[EXERCISE MATERIAL Boundary: Start]
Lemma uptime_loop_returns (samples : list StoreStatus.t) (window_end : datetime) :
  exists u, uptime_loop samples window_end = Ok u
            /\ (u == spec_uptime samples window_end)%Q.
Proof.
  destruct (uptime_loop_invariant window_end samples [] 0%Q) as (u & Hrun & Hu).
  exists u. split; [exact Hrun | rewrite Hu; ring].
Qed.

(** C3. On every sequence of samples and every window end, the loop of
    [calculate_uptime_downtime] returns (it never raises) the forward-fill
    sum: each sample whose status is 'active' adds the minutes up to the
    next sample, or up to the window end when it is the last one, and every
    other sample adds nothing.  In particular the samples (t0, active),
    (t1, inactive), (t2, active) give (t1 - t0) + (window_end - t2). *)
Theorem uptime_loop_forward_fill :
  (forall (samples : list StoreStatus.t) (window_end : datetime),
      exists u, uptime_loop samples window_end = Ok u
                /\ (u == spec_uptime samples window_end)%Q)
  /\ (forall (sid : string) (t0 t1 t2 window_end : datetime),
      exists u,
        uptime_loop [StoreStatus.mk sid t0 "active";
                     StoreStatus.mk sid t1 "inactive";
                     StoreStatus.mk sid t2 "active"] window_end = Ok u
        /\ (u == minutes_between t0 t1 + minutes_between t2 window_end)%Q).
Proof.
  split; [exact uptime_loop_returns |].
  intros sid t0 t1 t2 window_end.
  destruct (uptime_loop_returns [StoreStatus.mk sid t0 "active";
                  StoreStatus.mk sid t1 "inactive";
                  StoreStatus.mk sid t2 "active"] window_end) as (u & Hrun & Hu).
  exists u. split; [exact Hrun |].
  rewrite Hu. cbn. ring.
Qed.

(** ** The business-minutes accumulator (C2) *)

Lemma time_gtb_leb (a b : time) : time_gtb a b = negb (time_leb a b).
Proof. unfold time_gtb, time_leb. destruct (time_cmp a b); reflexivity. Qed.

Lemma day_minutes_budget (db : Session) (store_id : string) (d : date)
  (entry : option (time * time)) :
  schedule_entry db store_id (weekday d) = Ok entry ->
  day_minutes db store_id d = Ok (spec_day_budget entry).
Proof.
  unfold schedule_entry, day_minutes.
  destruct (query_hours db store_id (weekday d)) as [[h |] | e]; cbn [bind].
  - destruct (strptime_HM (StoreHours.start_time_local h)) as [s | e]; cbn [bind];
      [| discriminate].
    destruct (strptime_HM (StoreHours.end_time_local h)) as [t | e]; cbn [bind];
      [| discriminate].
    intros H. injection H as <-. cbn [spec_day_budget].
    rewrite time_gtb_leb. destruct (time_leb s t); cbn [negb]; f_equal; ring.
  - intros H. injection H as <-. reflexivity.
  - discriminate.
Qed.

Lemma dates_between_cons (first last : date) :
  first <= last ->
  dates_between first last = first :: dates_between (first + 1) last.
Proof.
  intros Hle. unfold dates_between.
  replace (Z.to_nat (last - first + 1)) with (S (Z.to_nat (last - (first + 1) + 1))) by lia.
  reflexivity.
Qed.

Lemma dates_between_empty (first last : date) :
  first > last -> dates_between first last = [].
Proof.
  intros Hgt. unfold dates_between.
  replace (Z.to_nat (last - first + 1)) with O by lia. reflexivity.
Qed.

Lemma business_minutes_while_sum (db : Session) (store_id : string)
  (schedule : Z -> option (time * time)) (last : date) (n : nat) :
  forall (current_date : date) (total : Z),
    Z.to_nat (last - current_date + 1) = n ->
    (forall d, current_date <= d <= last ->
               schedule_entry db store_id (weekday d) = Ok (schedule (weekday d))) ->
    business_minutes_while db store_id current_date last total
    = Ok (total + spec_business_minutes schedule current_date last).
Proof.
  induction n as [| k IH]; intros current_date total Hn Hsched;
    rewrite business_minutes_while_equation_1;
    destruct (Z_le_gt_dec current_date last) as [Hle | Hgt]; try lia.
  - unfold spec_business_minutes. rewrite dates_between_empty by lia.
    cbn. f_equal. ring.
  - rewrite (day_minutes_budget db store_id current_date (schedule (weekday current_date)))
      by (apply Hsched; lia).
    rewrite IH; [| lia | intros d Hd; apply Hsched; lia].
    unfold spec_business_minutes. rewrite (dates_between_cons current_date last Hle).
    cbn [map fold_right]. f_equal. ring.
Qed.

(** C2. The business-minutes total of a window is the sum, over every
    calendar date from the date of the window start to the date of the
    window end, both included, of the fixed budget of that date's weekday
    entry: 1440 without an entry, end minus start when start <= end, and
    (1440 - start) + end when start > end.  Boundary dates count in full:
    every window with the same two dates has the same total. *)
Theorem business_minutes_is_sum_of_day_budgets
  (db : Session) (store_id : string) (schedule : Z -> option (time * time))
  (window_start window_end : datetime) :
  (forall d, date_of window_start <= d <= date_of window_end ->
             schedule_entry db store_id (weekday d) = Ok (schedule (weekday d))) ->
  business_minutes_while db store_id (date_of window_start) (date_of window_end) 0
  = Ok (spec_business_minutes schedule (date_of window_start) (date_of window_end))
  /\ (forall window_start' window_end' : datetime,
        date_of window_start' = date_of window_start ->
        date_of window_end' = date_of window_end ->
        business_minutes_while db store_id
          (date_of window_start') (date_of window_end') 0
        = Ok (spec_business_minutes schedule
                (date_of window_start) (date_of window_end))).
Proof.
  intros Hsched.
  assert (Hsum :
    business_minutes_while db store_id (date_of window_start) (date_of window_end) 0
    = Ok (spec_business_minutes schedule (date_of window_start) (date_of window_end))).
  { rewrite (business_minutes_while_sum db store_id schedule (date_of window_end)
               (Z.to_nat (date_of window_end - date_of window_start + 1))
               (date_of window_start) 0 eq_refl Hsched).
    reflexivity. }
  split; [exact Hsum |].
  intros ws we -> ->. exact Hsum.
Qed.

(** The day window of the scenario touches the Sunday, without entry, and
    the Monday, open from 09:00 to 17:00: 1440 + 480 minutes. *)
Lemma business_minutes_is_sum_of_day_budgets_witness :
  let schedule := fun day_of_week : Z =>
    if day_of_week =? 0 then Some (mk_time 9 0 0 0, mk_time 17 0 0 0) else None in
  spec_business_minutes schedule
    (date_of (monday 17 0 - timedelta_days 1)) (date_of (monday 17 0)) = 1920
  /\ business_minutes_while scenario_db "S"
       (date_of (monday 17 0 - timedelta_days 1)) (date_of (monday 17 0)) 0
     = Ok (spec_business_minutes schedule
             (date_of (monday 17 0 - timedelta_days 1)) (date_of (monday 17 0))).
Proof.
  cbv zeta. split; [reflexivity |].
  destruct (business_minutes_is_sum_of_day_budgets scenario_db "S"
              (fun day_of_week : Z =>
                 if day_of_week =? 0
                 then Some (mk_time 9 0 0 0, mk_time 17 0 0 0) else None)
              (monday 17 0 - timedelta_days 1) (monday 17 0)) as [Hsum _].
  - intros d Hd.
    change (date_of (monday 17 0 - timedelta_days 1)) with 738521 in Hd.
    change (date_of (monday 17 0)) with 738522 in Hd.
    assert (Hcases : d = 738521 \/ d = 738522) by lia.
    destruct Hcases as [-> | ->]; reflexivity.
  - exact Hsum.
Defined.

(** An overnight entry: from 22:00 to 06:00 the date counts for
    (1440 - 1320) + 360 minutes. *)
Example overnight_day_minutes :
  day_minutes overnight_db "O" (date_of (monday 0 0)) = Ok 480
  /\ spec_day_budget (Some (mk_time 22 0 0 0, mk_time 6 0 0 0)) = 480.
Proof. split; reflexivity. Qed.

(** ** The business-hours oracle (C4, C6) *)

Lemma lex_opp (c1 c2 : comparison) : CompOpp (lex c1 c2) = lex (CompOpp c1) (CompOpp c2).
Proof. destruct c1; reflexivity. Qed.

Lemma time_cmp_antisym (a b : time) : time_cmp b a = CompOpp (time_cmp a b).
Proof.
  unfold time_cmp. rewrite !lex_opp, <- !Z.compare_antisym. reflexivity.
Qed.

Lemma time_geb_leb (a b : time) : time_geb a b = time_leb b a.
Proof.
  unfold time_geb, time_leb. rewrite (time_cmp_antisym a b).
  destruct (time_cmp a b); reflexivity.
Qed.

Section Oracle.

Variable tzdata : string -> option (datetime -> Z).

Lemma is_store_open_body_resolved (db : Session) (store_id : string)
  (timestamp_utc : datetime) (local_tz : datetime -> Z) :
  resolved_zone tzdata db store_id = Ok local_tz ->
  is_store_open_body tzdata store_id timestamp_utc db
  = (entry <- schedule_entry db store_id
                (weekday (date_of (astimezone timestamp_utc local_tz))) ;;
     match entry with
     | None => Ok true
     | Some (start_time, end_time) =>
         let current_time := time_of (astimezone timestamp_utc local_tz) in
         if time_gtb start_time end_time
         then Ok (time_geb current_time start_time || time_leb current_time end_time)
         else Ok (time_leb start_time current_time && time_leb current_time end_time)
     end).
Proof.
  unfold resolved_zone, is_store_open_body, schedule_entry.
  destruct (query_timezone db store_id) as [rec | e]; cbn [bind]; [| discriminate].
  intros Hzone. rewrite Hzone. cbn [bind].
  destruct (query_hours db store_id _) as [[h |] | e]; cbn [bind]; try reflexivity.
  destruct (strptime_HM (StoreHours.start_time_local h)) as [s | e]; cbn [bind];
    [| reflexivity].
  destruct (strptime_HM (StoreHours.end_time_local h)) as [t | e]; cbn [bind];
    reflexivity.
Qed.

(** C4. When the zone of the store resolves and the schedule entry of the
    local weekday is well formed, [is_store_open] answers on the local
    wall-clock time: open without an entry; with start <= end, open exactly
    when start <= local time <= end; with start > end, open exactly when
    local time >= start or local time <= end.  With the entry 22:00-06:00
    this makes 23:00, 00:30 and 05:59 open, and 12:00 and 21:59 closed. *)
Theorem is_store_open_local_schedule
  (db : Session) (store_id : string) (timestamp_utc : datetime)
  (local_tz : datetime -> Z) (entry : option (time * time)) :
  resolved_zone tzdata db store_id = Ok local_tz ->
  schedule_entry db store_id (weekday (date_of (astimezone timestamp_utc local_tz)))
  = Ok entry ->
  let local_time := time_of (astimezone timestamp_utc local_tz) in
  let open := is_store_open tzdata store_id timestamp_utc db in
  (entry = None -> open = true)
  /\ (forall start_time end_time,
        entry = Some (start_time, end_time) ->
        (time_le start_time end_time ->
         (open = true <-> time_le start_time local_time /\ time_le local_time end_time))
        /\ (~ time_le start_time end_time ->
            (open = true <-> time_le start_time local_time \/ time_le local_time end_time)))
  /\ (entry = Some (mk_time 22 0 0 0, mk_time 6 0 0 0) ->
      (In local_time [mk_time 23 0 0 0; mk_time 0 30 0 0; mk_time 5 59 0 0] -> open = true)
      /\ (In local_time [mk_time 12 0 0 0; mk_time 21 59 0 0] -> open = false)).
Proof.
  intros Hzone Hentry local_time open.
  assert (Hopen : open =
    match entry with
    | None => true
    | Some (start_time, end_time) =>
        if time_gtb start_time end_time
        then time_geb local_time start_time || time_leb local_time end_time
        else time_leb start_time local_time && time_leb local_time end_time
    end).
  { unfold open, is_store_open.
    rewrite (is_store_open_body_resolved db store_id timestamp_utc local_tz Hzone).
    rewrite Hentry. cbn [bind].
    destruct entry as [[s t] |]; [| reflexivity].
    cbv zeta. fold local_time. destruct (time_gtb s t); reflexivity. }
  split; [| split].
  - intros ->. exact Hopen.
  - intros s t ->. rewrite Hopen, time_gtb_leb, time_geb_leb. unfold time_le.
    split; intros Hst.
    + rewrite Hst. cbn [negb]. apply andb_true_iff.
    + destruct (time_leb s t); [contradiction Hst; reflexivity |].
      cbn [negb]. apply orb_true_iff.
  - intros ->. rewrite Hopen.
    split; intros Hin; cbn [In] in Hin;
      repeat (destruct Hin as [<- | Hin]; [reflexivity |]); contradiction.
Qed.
[EXERCISE MATERIAL Boundary: End]
[EXERCISE MATERIAL Boundary: Start]
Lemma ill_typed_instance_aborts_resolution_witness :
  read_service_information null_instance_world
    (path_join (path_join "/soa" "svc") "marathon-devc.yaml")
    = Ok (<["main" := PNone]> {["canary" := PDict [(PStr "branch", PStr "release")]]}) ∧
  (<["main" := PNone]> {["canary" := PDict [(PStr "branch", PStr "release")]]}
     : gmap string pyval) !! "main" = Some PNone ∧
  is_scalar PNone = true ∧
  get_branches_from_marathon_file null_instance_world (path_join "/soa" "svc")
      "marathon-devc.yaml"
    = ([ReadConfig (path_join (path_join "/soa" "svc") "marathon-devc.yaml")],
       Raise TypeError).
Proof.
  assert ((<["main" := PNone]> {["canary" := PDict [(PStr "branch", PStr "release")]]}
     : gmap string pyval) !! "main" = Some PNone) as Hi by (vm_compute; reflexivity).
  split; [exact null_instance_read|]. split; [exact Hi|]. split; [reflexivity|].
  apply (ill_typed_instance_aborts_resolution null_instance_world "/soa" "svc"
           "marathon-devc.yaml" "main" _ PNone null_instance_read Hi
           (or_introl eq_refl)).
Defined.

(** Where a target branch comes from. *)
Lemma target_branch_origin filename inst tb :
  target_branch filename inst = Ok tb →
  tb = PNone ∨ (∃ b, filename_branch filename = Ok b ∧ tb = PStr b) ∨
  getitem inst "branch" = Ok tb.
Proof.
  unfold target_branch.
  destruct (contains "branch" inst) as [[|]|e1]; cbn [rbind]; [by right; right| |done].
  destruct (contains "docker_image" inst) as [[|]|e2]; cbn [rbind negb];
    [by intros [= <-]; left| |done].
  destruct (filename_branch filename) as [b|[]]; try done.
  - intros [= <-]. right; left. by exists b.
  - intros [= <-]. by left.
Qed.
[EXERCISE MATERIAL Boundary: End]
[EXERCISE MATERIAL Boundary: Start]
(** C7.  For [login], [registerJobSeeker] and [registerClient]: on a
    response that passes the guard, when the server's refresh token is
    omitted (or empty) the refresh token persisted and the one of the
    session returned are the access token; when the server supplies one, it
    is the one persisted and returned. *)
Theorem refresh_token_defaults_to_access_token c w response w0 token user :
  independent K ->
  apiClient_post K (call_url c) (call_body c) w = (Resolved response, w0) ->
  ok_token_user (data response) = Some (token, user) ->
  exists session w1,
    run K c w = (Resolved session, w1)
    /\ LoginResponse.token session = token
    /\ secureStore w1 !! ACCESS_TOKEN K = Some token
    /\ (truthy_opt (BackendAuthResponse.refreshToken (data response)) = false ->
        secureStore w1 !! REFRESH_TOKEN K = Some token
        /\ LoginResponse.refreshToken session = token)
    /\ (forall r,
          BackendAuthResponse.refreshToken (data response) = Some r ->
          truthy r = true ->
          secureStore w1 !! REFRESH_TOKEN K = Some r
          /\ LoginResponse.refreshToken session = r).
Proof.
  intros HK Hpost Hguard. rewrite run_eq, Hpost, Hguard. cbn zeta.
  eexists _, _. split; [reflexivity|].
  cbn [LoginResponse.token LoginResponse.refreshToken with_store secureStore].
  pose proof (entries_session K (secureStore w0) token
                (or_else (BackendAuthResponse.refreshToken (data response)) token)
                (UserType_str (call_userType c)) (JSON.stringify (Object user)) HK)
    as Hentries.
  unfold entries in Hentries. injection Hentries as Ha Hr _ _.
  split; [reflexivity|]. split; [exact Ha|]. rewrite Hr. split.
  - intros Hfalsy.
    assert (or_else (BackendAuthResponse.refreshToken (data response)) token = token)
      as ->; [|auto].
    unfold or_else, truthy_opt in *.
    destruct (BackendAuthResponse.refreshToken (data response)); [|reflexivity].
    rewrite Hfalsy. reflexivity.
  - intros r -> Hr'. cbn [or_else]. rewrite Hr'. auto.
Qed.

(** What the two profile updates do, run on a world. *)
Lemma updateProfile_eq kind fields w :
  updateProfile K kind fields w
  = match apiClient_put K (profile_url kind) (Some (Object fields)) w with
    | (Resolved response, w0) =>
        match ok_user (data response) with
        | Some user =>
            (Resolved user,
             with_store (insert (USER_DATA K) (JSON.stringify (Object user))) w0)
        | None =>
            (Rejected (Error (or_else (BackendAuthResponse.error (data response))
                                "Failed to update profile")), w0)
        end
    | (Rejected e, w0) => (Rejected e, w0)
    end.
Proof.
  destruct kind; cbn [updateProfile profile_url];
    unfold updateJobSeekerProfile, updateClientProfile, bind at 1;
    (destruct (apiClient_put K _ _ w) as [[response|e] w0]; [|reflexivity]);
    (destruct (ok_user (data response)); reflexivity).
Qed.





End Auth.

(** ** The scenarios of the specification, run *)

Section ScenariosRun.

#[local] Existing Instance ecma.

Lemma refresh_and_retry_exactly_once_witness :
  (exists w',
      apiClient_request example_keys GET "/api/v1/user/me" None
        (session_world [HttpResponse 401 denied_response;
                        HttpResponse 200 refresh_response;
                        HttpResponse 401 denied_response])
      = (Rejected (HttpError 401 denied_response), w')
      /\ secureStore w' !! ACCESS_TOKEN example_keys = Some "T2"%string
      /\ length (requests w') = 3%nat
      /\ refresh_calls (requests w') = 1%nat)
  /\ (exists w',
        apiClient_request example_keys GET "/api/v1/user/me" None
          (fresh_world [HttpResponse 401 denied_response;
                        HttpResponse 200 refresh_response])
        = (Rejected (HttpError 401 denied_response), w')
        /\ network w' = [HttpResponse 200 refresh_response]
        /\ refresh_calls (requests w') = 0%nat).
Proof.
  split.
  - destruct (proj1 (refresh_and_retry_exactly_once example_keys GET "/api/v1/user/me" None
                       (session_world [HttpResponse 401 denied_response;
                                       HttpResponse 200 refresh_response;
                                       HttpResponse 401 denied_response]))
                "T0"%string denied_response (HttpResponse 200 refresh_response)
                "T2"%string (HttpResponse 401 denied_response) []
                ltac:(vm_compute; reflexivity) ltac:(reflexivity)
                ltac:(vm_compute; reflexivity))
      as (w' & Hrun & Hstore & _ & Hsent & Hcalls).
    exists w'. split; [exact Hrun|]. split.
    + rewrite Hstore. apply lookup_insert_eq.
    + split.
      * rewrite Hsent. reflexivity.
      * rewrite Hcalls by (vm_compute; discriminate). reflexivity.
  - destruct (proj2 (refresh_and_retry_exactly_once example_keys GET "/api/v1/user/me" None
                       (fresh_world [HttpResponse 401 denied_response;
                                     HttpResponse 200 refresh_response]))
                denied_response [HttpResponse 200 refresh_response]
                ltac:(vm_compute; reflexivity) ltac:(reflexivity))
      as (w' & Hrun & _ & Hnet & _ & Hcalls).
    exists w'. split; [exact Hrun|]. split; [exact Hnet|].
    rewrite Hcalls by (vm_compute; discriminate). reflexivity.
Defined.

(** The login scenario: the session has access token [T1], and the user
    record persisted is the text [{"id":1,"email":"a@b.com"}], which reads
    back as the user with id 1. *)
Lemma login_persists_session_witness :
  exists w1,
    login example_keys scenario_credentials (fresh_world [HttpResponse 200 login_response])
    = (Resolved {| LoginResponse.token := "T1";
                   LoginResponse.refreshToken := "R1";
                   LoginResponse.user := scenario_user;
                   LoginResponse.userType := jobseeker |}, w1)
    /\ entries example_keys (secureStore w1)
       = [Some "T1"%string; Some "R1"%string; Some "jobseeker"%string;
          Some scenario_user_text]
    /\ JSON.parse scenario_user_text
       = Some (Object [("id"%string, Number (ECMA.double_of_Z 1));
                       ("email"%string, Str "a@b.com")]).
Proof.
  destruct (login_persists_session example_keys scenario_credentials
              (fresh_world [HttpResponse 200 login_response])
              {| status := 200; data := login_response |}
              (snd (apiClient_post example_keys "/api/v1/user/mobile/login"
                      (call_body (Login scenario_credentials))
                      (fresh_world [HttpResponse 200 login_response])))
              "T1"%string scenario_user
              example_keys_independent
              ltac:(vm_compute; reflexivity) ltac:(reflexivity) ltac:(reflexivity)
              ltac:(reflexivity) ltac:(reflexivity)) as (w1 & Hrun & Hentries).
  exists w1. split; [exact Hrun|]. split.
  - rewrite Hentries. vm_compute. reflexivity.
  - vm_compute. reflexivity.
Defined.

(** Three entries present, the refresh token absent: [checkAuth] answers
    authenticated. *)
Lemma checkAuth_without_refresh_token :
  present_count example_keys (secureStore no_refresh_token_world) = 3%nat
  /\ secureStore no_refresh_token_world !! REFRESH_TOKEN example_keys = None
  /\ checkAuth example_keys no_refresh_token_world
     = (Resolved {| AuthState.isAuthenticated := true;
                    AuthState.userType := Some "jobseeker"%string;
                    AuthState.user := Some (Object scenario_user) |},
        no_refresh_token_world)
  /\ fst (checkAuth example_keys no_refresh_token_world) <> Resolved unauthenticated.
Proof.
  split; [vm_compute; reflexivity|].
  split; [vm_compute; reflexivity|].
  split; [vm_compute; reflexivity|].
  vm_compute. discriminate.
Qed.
[EXERCISE MATERIAL Boundary: End]
THE PROBLEM
The range runs from the line above containing "schedule_entry db store_id (weekday (date_of" to the line containing "- intros s t", inclusive. Restate those lines word for word and no others.

RESPONSE TO THIS TASK
  schedule_entry db store_id (weekday (date_of (astimezone timestamp_utc local_tz)))
  = Ok entry ->
  let local_time := time_of (astimezone timestamp_utc local_tz) in
  let open := is_store_open tzdata store_id timestamp_utc db in
  (entry = None -> open = true)
  /\ (forall start_time end_time,
        entry = Some (start_time, end_time) ->
        (time_le start_time end_time ->
         (open = true <-> time_le start_time local_time /\ time_le local_time end_time))
        /\ (~ time_le start_time end_time ->
            (open = true <-> time_le start_time local_time \/ time_le local_time end_time)))
  /\ (entry = Some (mk_time 22 0 0 0, mk_time 6 0 0 0) ->
      (In local_time [mk_time 23 0 0 0; mk_time 0 30 0 0; mk_time 5 59 0 0] -> open = true)
      /\ (In local_time [mk_time 12 0 0 0; mk_time 21 59 0 0] -> open = false)).
Proof.
  intros Hzone Hentry local_time open.
  assert (Hopen : open =
    match entry with
    | None => true
    | Some (start_time, end_time) =>
        if time_gtb start_time end_time
        then time_geb local_time start_time || time_leb local_time end_time
        else time_leb start_time local_time && time_leb local_time end_time
    end).
  { unfold open, is_store_open.
    rewrite (is_store_open_body_resolved db store_id timestamp_utc local_tz Hzone).
    rewrite Hentry. cbn [bind].
    destruct entry as [[s t] |]; [| reflexivity].
    cbv zeta. fold local_time. destruct (time_gtb s t); reflexivity. }
  split; [| split].
  - intros ->. exact Hopen.
  - intros s t ->. rewrite Hopen, time_gtb_leb, time_geb_leb. unfold time_le.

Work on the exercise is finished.